The utility’s deputy general manager and chief customer officer, Carrie Overton, said the CAP expansion was launched after a council directive and that the program now delivers up to $1,400 in combined annual benefits per household when customers receive all city utility services. “That totality is about $38,000,000 a year,” Overton said in a presentation to commissioners, describing the mix of electric, water, wastewater and drainage discounts and related emergency assistance and arrears-management services.
The resolution that prompted the expansion directed Austin Energy to identify households at or below 200% of the federal poverty level and grow CAP enrollment over three years. Overton said CAP enrollment was about 32,000 households when the expansion began and that the program now is “only about 500 households away” from the multi‑year milestone. She told commissioners the utility used data matches with school districts and state HHS files and improved application automation and portal tools to expand enrollment.
Why it matters: the CAP program is the city’s largest direct‑assistance utility program and is intended to reduce the risk of disconnection and address household-level energy burden. Commissioners pressed staff for additional breakdowns so the effects on Austin Energy’s customers and on other city utilities are clearer.
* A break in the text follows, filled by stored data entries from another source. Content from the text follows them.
(* ===== verification/_CoqProject ===== *)
-Q . S2P
Prelude.v
GoStrings.v
UTF8.v
Errors.v
Domain.v
TaskPaths.v
Task.v
Snapshot.v
Queue.v
Admission.v
Scheduler.v
Session.v
TextPolicy.v
SendGate.v
VTerm.v
VTermOk.v
PushPolicy.v
GoText.v
GitStatus.v
Detect.v
Screens.v
Effects.v
GitEff.v
Commit.v
CommitOk.v
Push.v
PushOk.v
Sends.v
SendInput.v
SendInputOk.v
StopState.v
StopControl.v
Launch.v
LaunchOk.v
SupEff.v
Preflight.v
PreflightOk.v
RecordOk.v
StartSession.v
StartOk.v
Respawn.v
RespawnOk.v
RecoverOk.v
Rotate.v
RotateOk.v
PlanRotation.v
Interleave.v
AutoContinue.v
AutoContinueOk.v
AutoContinueDue.v
EventStore.v
EventLog.v
EventLogOk.v
EventLogRun.v
EventLogNumbers.v
EventsOk.v
EventsGit.v
Registries.v
StopSession.v
Startup.v
ObserveEff.v
ObserveSession.v
ObserveOk.v
Pending.v
Watcher.v
Ownership.v
Enforce.v
PathLock.v
Daemon.v
Partial.v
Terminal.v
CancelTask.v
Resume.v
Reconcile.v
Adopt.v
Monitor.v
Lifecycle.v
Handlers.v
System.v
Commissioner Cyrus asked how the program’s growth affected the budget; Overton replied that annual benefit spending rose from roughly $20 million in 2022 to about $38 million now and that the difference reflects adding about 50,000 additional households into the program. Commissioners asked for further, more granular follow-up: how many of the enrolled households are Austin Energy electric customers specifically, and how many receive only water or drainage discounts. Overton said she would provide a year-by-year customer count broken out by utility segment.
Staff described the CAP program as a “wraparound” set of services that combines a recurring discount with Plus‑1 emergency assistance, arrears management, weatherization referrals and targeted outreach through school partnerships. Overton said staff operate a dedicated CAP line so enrolled customers can reach specialists rather than the general customer service queue.
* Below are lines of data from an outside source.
(* ===== verification/Domain.v ===== *)
(** * Value objects of [internal/domain]

    The enumerations, identifiers and small value objects that every other part
    of the daemon shares, with the validation their constructors perform. *)

From S2P Require Import Prelude.
From S2P Require Import GoStrings.
From S2P Require Import Errors.

(** ** Enumerations ([enums.go], [state.go])

    A Go string enumeration can hold any string: a snapshot read back from disk
    may carry a value outside the declared constants, and the zero value is the
    empty string.  Every such value is [...Other raw]; [raw] is not one of the
    declared strings. *)

Inductive TaskState : Type :=
| StateQueued
| StateStarting
| StateRunning
| StateStalled
| StateCompleted
| StateFailed
| StateTimeout
| StateRecovering
| StateRecovered
| StateTimeoutLost
| StateCancelling
| StateKilled
| StateAdopted
| StateOrphaned
| StateLost
| StateOther (raw : string).

Inductive Subcommand : Type :=
| SubcommandImpl
| SubcommandReview
| SubcommandPlan
| SubcommandResearch
| SubcommandRead
| SubcommandThink
| SubcommandStatus
| SubcommandLogs
| SubcommandCancel
| SubcommandDoctor
| SubcommandCleanup
| SubcommandStats
| SubcommandOther (raw : string).

Inductive ProtocolVerb : Type :=
| ProtocolVerbSubmit
| ProtocolVerbStatus
| ProtocolVerbCancel
| ProtocolVerbTail
| ProtocolVerbPing.

Inductive ExecutionRoute : Type :=
| ExecutionRouteDaemon
| ExecutionRouteLegacy
| ExecutionRouteOther (raw : string).

Inductive ExitCodeClass : Type :=
| ExitCodeClassSuccess
| ExitCodeClassFailure
| ExitCodeClassTimeout
| ExitCodeClassCancelled.

Inductive RecoveryOrigin : Type :=
| RecoveryOriginTimeout
| RecoveryOriginOrphan
| RecoveryOriginOther (raw : string).

Inductive FailReason : Type :=
| ReasonNoOutput
| ReasonAbnormalExit.

Inductive WorktreeMode : Type :=
| WorktreeModeAuto
| WorktreeModeCurrent
| WorktreeModeOther (raw : string).

#[export] Instance TaskState_eq_dec : EqDecision TaskState.
Proof. solve_decision. Defined.
#[export] Instance Subcommand_eq_dec : EqDecision Subcommand.
Proof. solve_decision. Defined.
#[export] Instance ExecutionRoute_eq_dec : EqDecision ExecutionRoute.
Proof. solve_decision. Defined.
#[export] Instance ExitCodeClass_eq_dec : EqDecision ExitCodeClass.
Proof. solve_decision. Defined.
#[export] Instance RecoveryOrigin_eq_dec : EqDecision RecoveryOrigin.
Proof. solve_decision. Defined.
#[export] Instance WorktreeMode_eq_dec : EqDecision WorktreeMode.
Proof. solve_decision. Defined.

(** The strings the constants stand for. *)
Definition TaskState_string (s : TaskState) : string :=
  match s with
  | StateQueued => "queued"
  | StateStarting => "starting"
  | StateRunning => "running"
  | StateStalled => "stalled"
  | StateCompleted => "completed"
  | StateFailed => "failed"
  | StateTimeout => "timeout"
  | StateRecovering => "recovering"
  | StateRecovered => "recovered"
  | StateTimeoutLost => "timeout-lost"
  | StateCancelling => "cancelling"
  | StateKilled => "killed"
  | StateAdopted => "adopted"
  | StateOrphaned => "orphaned"
  | StateLost => "lost"
  | StateOther raw => raw
  end.

Definition Subcommand_string (s : Subcommand) : string :=
  match s with
  | SubcommandImpl => "impl"
  | SubcommandReview => "review"
  | SubcommandPlan => "plan"
  | SubcommandResearch => "research"
  | SubcommandRead => "read"
  | SubcommandThink => "think"
  | SubcommandStatus => "status"
  | SubcommandLogs => "logs"
  | SubcommandCancel => "cancel"
  | SubcommandDoctor => "doctor"
  | SubcommandCleanup => "cleanup"
  | SubcommandStats => "stats"
  | SubcommandOther raw => raw
  end.

Definition all_TaskStates : list TaskState :=
  [StateQueued; StateStarting; StateRunning; StateStalled; StateCompleted; StateFailed;
   StateTimeout; StateRecovering; StateRecovered; StateTimeoutLost; StateCancelling;
   StateKilled; StateAdopted; StateOrphaned; StateLost].

(** Reading a persisted state back: the constant with that string, if any. *)
Definition TaskState_of_string (raw : string) : TaskState :=
  match list_find (fun s => TaskState_string s = raw) all_TaskStates with
  | Some (_, s) => s
  | None => StateOther raw
  end.

(** [terminal] and [IsTerminal]. *)
Definition terminal (s : TaskState) : bool :=
  match s with
  | StateCompleted | StateFailed | StateRecovered | StateTimeoutLost | StateKilled | StateLost => true
  | _ => false
  end.

(** [isKnownTaskState] of [tasksnapshot.go]. *)
Definition isKnownTaskState (s : TaskState) : bool :=
  match s with
  | StateQueued | StateStarting | StateRunning | StateStalled | StateCompleted | StateFailed
  | StateTimeout | StateRecovering | StateRecovered | StateTimeoutLost | StateCancelling
  | StateKilled | StateAdopted | StateOrphaned | StateLost => true
  | StateOther _ => false
  end.

Definition IsSubmittable (s : Subcommand) : bool :=
  match s with
  | SubcommandImpl | SubcommandReview | SubcommandPlan
  | SubcommandResearch | SubcommandRead | SubcommandThink => true
  | _ => false
  end.

Definition SupportsOutputSchema (s : Subcommand) : bool :=
  match s with SubcommandReview | SubcommandResearch => true | _ => false end.

Definition IsValidSandboxMode (mode : string) : bool :=
  (mode =? "read-only")%string || (mode =? "workspace-write")%string.

Definition ParseWorktreeMode (value : string) : res WorktreeMode :=
  if (value =? "auto")%string then Ok WorktreeModeAuto
  else if (value =? "current")%string then Ok WorktreeModeCurrent
  else Err (Errorf "invalid worktree mode" []).

(** ** Exit codes ([exitcode.go]) *)

Record ExitCode : Type := mkExitCode { ec_raw : Z; ec_class : ExitCodeClass }.

#[export] Instance ExitCode_eq_dec : EqDecision ExitCode.
Proof. solve_decision. Defined.

Definition NewExitCode (raw : Z) : ExitCode :=
  mkExitCode raw
    (if raw =? 0 then ExitCodeClassSuccess
     else if (raw =? 6) || (raw =? 124) || (raw =? 137) then ExitCodeClassTimeout
     else if raw =? 130 then ExitCodeClassCancelled
     else ExitCodeClassFailure).

Definition is_slug_char (c : ascii) : bool := is_lower c || is_digit c.

(** ** Slugs ([slug.go])

    [^[a-z0-9]+(-[a-z0-9]+)*$]: dash-separated, non-empty runs of lower-case
    letters and digits. *)

Abbreviation Slug := string (only parsing).

Definition slugMaxLength : nat := 40.

Definition slug_run (part : string) : bool := negb (part =? "")%string && str_forall is_slug_char part.

Definition slugPattern (value : string) : bool := forallb slug_run (Split value "-").

Definition NewSlug (value : string) : res Slug :=
  if (String.length value =? 0)%nat || (slugMaxLength <? String.length value)%nat || negb (slugPattern value)
  then Err (Errorf "invalid slug" [])
  else Ok value.

(** ** Task identifiers ([id.go])

    [^(impl|review|plan|research|read|think)-([0-9]{8})-([0-9]{6})-([0-9a-f]{4})-(slug)$].
    No group but the last can contain a dash, so the groups are the first four
    dash-separated fields and the rest. *)

Abbreviation TaskID := string (only parsing).

Record taskIDMatch : Type := mkTaskIDMatch {
  m_subcommand : string; m_date : string; m_time : string; m_hex : string; m_slug : string }.

Definition fixed_run (p : ascii -> bool) (n : nat) (part : string) : bool :=
  (String.length part =? n)%nat && str_forall p part.

Definition taskIDPattern (value : string) : option taskIDMatch :=
  match Split value "-" with
  | sub :: date :: hms :: hex :: rest =>
      let slug := Join rest "-" in
      if existsb (String.eqb sub) ["impl"; "review"; "plan"; "research"; "read"; "think"]
         && fixed_run is_digit 8 date && fixed_run is_digit 6 hms
         && fixed_run is_lower_hex 4 hex
         && negb (bool_decide (rest = [])) && forallb slug_run rest
      then Some (mkTaskIDMatch sub date hms hex slug)
      else None
  | _ => None
  end.

(** [time.Parse("20060102 150405", date + " " + hms)] on digit strings of the
    right lengths: it fails exactly when a field is out of range. *)
Definition is_leap (year : Z) : bool :=
  (year mod 4 =? 0) && (negb (year mod 100 =? 0) || (year mod 400 =? 0)).

Definition days_in (month year : Z) : Z :=
  if month =? 2 then (if is_leap year then 29 else 28)
  else if (month =? 4) || (month =? 6) || (month =? 9) || (month =? 11) then 30 else 31.

Definition valid_timestamp (date hms : string) : bool :=
  let year := decimal (String.substring 0 4 date) in
  let month := decimal (String.substring 4 2 date) in
  let day := decimal (String.substring 6 2 date) in
  let hour := decimal (String.substring 0 2 hms) in
  let minute := decimal (String.substring 2 2 hms) in
  let second := decimal (String.substring 4 2 hms) in
  (1 <=? month) && (month <=? 12) && (1 <=? day) && (day <=? days_in month year)
  && (hour <? 24) && (minute <? 60) && (second <? 60).

Definition NewTaskID (value : string) : res TaskID :=
  match taskIDPattern value with
  | None => Err (Errorf "invalid task id" [])
  | Some m =>
      if negb (valid_timestamp (m_date m) (m_time m))
      then Err (Wrap "invalid task id: %w" [Errorf "parsing time" [m_date m; m_time m]])
      else match NewSlug (m_slug m) with
           | Err e => Err e
           | Ok _ => Ok value
           end
  end.

(** ** Session references ([id.go]) *)

Record SessionRef : Type := mkSessionRef {
  sr_sessionID : string; sr_capturedAt : Time; sr_ephemeral : bool }.

#[export] Instance SessionRef_eq_dec : EqDecision SessionRef.
Proof. solve_decision. Defined.

(** [^[0-9a-fA-F]{8}-[0-9a-fA-F]{4}-[0-9a-fA-F]{4}-[0-9a-fA-F]{4}-[0-9a-fA-F]{12}$] *)
Definition uuidPattern (id : string) : bool :=
  match Split id "-" with
  | [a; b; c; d; e] =>
      fixed_run is_hex 8 a && fixed_run is_hex 4 b && fixed_run is_hex 4 c
      && fixed_run is_hex 4 d && fixed_run is_hex 12 e
  | _ => false
  end.

Definition NewSessionRef (id : string) (at_ : Time) (ephemeral : bool) : res SessionRef :=
  if negb (uuidPattern id) || IsZero at_ || ephemeral
  then Err (Errorf "invalid session reference" [])
  else Ok (mkSessionRef id at_ false).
Commissioners and the interim general manager also discussed program integrity work: Overton said staff run quality‑control and eligibility analyses and partner with local stakeholders and nonprofits to refine enrollment and outreach. Several commissioners praised the utility staff and partners for meeting milestones while noting that continuing outreach and data transparency would help the program’s next phase.
The commission did not take formal action on the CAP briefing. Overton said she would follow up with the requested customer-count breakdowns for Austin Energy by year and by service type.
Quotes used in this article are drawn from the Oct. 20 EUC meeting transcript and are attributed to speakers appearing on the record.